Reputation: 2573
I have a csv file that contains repeated items. The reason that the items are repeated is that each row is indicating a specific loan that has been paid during time. For example, loan with ID=156 has been paid in 5 payments. So the loan information is repeated in each row except the payment amount and payment date is different. I want to make a bar chart of the paid loans but counting the paid loans by counting the rows that their status is paid is not working as it counts repeated loans. I am wondering how I should fix this problem.
Here is my code :
loans[loans["status"]=="paid"] ["location.country"].value_counts().plot(kind="bar", fontsize=7)
This code is trying to plot the countries that paid their loans but as I said it is not correct as loans["status"]=="paid"

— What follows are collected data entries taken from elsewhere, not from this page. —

(** * Gumbel recurrence analysis of annual rainfall totals (gumbel.py)

    A shallow embedding of the statistical core of [gumbel.py]:
    [analise_recorrencia] (mean, sample standard deviation, Weibull
    plotting positions, Gumbel fit and quantiles) and the annual summary
    and export column built by [separar_dados_por_ano].

    Numbers.  The program computes on IEEE binary64 values (numpy
    float64).  Every definition below is written once, over a carrier
    [A] with the arithmetic the source uses ([Arith]), and is read at two
    instances:
    - [float]: Rocq's primitive binary64 floats, which round exactly as
      numpy does; definitions evaluate there with [vm_compute];
    - [R]: exact real arithmetic, in which the algebraic laws of the
      method (orderings, inverses, equalities of formulas) are stated.

    Library code.  numpy, pandas and scipy are not part of the
    repository.  numpy's elementwise operations, [np.sort], [np.mean] and
    [np.std] are transcribed from their documented meaning; scipy's
    [gumbel_r] is a parameter of the analysis ([Scipy]).

    Effects.  Printing and plotting ([print], [plt.*]) only read their
    arguments and are left out.

    Beyond the analysis, the file embeds the selection of years
    ([selecionar_anos], with the line typed and the builtin [int] as
    arguments), the sheets that [separar_dados_por_ano] exports, and the
    file names handled by [separar_dados_por_ano] and [main]. *)

From Stdlib Require Import String Ascii.
From Stdlib Require Import List ZArith Lia Bool.
From Stdlib Require Import Sorting.Permutation Sorting.Sorted.
From Stdlib Require Import Reals Lra.
From Stdlib Require Import Floats Uint63.
Import ListNotations.

Set Implicit Arguments.

(** ** Arithmetic of the carrier *)

Class Arith (A : Type) : Type := {
  of_Z : Z -> A;                (* int -> float conversion *)
  add : A -> A -> A;
  sub : A -> A -> A;
  mul : A -> A -> A;
  div : A -> A -> A;
  sqrt : A -> A;
  leb : A -> A -> bool          (* [<=] *)
}.

Declare Scope arith_scope.
Delimit Scope arith_scope with ar.
Infix "+" := add : arith_scope.
Infix "-" := sub : arith_scope.
Infix "*" := mul : arith_scope.
Infix "/" := div : arith_scope.
Infix "<=?" := leb : arith_scope.

(** An integer as a binary64 value (exact below 2^53). *)
Definition float_of_Z (z : Z) : float :=
  match z with
  | Z0 => PrimFloat.zero
  | Zpos _ => PrimFloat.of_uint63 (Uint63.of_Z z)
  | Zneg _ => PrimFloat.opp (PrimFloat.of_uint63 (Uint63.of_Z (Z.opp z)))
  end.

(** binary64, as numpy computes. *)
#[export] Instance float_arith : Arith float := {|
  of_Z := float_of_Z;
  add := PrimFloat.add;
  sub := PrimFloat.sub;
  mul := PrimFloat.mul;
  div := PrimFloat.div;
  sqrt := PrimFloat.sqrt;
  leb := PrimFloat.leb
|}.

(** [x <= y] on the reals, as a boolean. *)
Definition Rleb (x y : R) : bool := if Rle_dec x y then true else false.

(** Exact arithmetic. *)
#[export] Instance R_arith : Arith R := {|
  of_Z := IZR;
  add := Rplus;
  sub := Rminus;
  mul := Rmult;
  div := Rdiv;
  sqrt := R_sqrt.sqrt;
  leb := Rleb
|}.

(** ** Sorting by a boolean order *)

Section SortBy.
Context {T : Type} (le : T -> T -> bool).

Fixpoint insert_by (x : T) (l : list T) : list T :=
  match l with
  | [] => [x]
  | y :: l' => if le x y then x :: l else y :: insert_by x l'
  end.

Fixpoint sort_by (xs : list T) : list T :=
  match xs with
  | [] => []
  | x :: xs' => insert_by x (sort_by xs')
  end.
End SortBy.

(** ** numpy on one-dimensional arrays (their contents as lists) *)

Section Numpy.
Context {A : Type} `{Arith A}.
Local Open Scope arith_scope.

Definition zero : A := of_Z 0.
Definition one : A := of_Z 1.

(** 0/0, which is NaN in binary64. *)
Definition nan : A := zero / zero.

(** [x <= x] fails for NaN only. *)
Definition notna (x : A) : bool := x <=? x.

(** The larger of two values, by comparison. *)
Definition maximum (x y : A) : A := if x <=? y then y else x.

(** [np.sum]: the additions are done left to right (numpy's loop for
    short arrays; in exact arithmetic the order is immaterial). *)
Definition np_sum (xs : list A) : A := fold_left add xs zero.

(** [len(a)]. *)
Definition len {X : Type} (xs : list X) : Z := Z.of_nat (length xs).

(** [np.mean(a)]: the sum divided by the number of items. *)
Definition np_mean (xs : list A) : A := np_sum xs / of_Z (len xs).

(** [np.var(a, ddof=ddof)]: the sum of the squared deviations from the
    mean over [max(n - ddof, 0)]. *)
Definition np_var (ddof : Z) (xs : list A) : A :=
  let arrmean := np_mean xs in
  let x := map (fun v => v - arrmean) xs in
  let x2 := map (fun d => d * d) x in
  np_sum x2 / of_Z (Z.max (len xs - ddof) 0).

(** [np.std(a, ddof=ddof)]. *)
Definition np_std (ddof : Z) (xs : list A) : A := sqrt (np_var ddof xs).

(** [np.arange(start, stop)] on integers. *)
Definition np_arange (start stop : Z) : list Z :=
  map (fun i => (start + Z.of_nat i)%Z) (seq 0 (Z.to_nat (stop - start))).

(** [np.sort(a)]: a new array with the items in ascending order.  On
    NaN-free data every sorting algorithm returns the same array;
    insertion is the one written here. *)
Definition np_sort (xs : list A) : list A := sort_by leb xs.
End Numpy.

(** ** The steps of [analise_recorrencia] on array contents *)

(** A Python exception: the name of its class and its message. *)
Record exn : Type := PyExn { exn_class : string; exn_msg : string }.

(** What the analysis uses of [scipy.stats.gumbel_r]: [fit], which
    returns [(loc, scale)] or raises, and [ppf q loc scale]. *)
Record Scipy (A : Type) : Type := {
  gumbel_r_fit : list A -> exn + (A * A);
  gumbel_r_ppf : A -> A -> A -> A
}.

(** An outcome that is an exception of class [cls]. *)
Definition raises {X : Type} (cls : string) (out : exn + X) : Prop :=
  exists e, out = inl e /\ exn_class e = cls.

Section Recorrencia.
Context {A : Type} `{Arith A}.
Local Open Scope arith_scope.

(** [np.sort(totais_anuais)[::-1]] (line 50). *)
Definition totais_ordenados (totais_anuais : list A) : list A :=
  rev (np_sort totais_anuais).

(** [P = m / (n + 1)] for an integer array [m] (line 52): both sides
    are converted to float and divided item by item. *)
Definition weibull (m : list Z) (n : Z) : list A :=
  map (fun k => of_Z k / of_Z (n + 1)) m.

(** [1 / P] (lines 53 and 61), item by item. *)
Definition inverso (P : list A) : list A := map (fun p => one / p) P.

(** [m], [P] and [T_empirico] for a sample of [n] totals (lines 51-53). *)
Definition m_postos (n : Z) : list Z := np_arange 1 (n + 1).
Definition P_weibull (n : Z) : list A := weibull (m_postos n) n.
Definition T_empirico (n : Z) : list A := inverso (P_weibull n).

(** The points drawn by [plt.scatter(T_empirico, totais_ordenados)]
    (line 66): the k-th return period with the k-th largest total. *)
Definition pontos_empiricos (totais_anuais : list A) : list (A * A) :=
  combine (T_empirico (len totais_anuais)) (totais_ordenados totais_anuais).

(** [T_alvo] and [P_alvo = 1 / T_alvo] (lines 60-61). *)
Definition T_alvo : list Z := [2; 5; 10; 25; 50; 100; 1000; 10000]%Z.
Definition P_alvo : list A := map (fun T => one / of_Z T) T_alvo.

(** [Q_T = gumbel_r.ppf(1 - P_alvo, loc=loc, scale=scale)] (line 62). *)
Definition Q_T (lib : Scipy A) (loc scale : A) : list A :=
  map (fun p => gumbel_r_ppf lib (one - p) loc scale) P_alvo.

(** The column 'Tempo de Recorrência Empírico (anos)' of the sheet
    'Dados para Análise' (line 154):
    [1 / np.arange(1, len(resumo) + 1) * (len(resumo) + 1)]. *)
Definition Tempo_de_Recorrencia_Empirico (len_resumo : Z) : list A :=
  map (fun k => one / of_Z k * of_Z (len_resumo + 1))
      (np_arange 1 (len_resumo + 1)).
End Recorrencia.

(** ** Arrays as objects: the store

    A numpy array is an object; a variable holds a reference to it.
    The store lists the arrays allocated so far, and a reference is an
    index into it.  Every array the analysis binds to a variable is a new
    object of the store ([np.sort] returns a sorted copy, an arithmetic
    expression a new array); no statement of the analysis writes into an
    existing array. *)

Inductive cell (A : Type) : Type :=
| IntArr (l : list Z)
| FloatArr (l : list A).
Arguments IntArr {A} l.
Arguments FloatArr {A} l.

Definition ndarray : Type := nat.
Definition store (A : Type) : Type := list (cell A).

(** A computation reads and extends the store, and returns a value or
    raises an exception. *)
Definition M (A X : Type) : Type := store A -> (exn + X) * store A.

Definition ret {A X : Type} (x : X) : M A X := fun s => (inr x, s).

Definition bind {A X Y : Type} (c : M A X) (k : X -> M A Y) : M A Y :=
  fun s =>
    match c s with
    | (inl e, s') => (inl e, s')
    | (inr x, s') => k x s'
    end.

Notation "x <- c ;; k" := (bind c (fun x => k))
  (at level 61, c at next level, right associativity).
Notation "' pat <- c ;; k" := (bind c (fun x => match x with pat => k end))
  (at level 61, pat pattern, c at next level, right associativity).

(** The outcome of a library call that may raise. *)
Definition chamar {A X : Type} (r : exn + X) : M A X := fun s => (r, s).

(** A new array object. *)
Definition novo {A : Type} (c : cell A) : M A ndarray :=
  fun s => (inr (length s), s ++ [c]).

Section Store.
Context {A : Type} `{Arith A}.

(** The items of an array as floats (numpy converts an integer array
    where a float one is needed). *)
Definition floats (c : cell A) : list A :=
  match c with
  | FloatArr l => l
  | IntArr l => map of_Z l
  end.

Definition ints (c : cell A) : list Z :=
  match c with
  | IntArr l => l
  | FloatArr _ => []
  end.

(** The array a reference points to (every reference in use was handed
    out by [novo] or by the caller, so the default is never met). *)
Definition deref (s : store A) (a : ndarray) : cell A := nth a s (FloatArr []).

Definition ler (a : ndarray) : M A (list A) := fun s => (inr (floats (deref s a)), s).
Definition ler_int (a : ndarray) : M A (list Z) := fun s => (inr (ints (deref s a)), s).
End Store.

(** ** [analise_recorrencia] *)

Record Parametros (A : Type) : Type := { loc : A; scale : A }.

could be TRUE for a loan that is repeated in multiple rows, therefore, loans[loans["status"]=="paid"] ["location.country"].value_counts()
is the wrong count.
Here is an example of how data looks:
ID status paymentAmount paymentProcessDate Country
156 paid $400 2/12/2009 CountryA
156 paid $123 2/11/2010 CountryA
156 paid $2000 2/09/2011 CountryA
134 unpaid Nan 2/05/2013 CountryB
134 unpaid Nan 2/07/2013 CountryB
Upvotes: 1
Views: 96
Reputation: 11602
Here is one way to filter out ID
s that have already been paid.
import pandas as pd
from io import StringIO
df = pd.DataFrame.from_csv(StringIO('''ID status paymentAmount paymentProcessDate Country
156 paid $400 2/12/2009 CountryA
156 paid $123 2/11/2010 CountryA
156 paid $2000 2/09/2011 CountryA
134 unpaid Nan 2/05/2013 CountryB
134 unpaid Nan 2/07/2013 CountryB'''), sep=r' +')
paid_ids = df[df.status=='paid'].ID.drop_duplicates()
unpaid = df[~df.ID.isin(paid_ids)]
unpaid.Country.value_counts().plot(kind='bar')
Upvotes: 2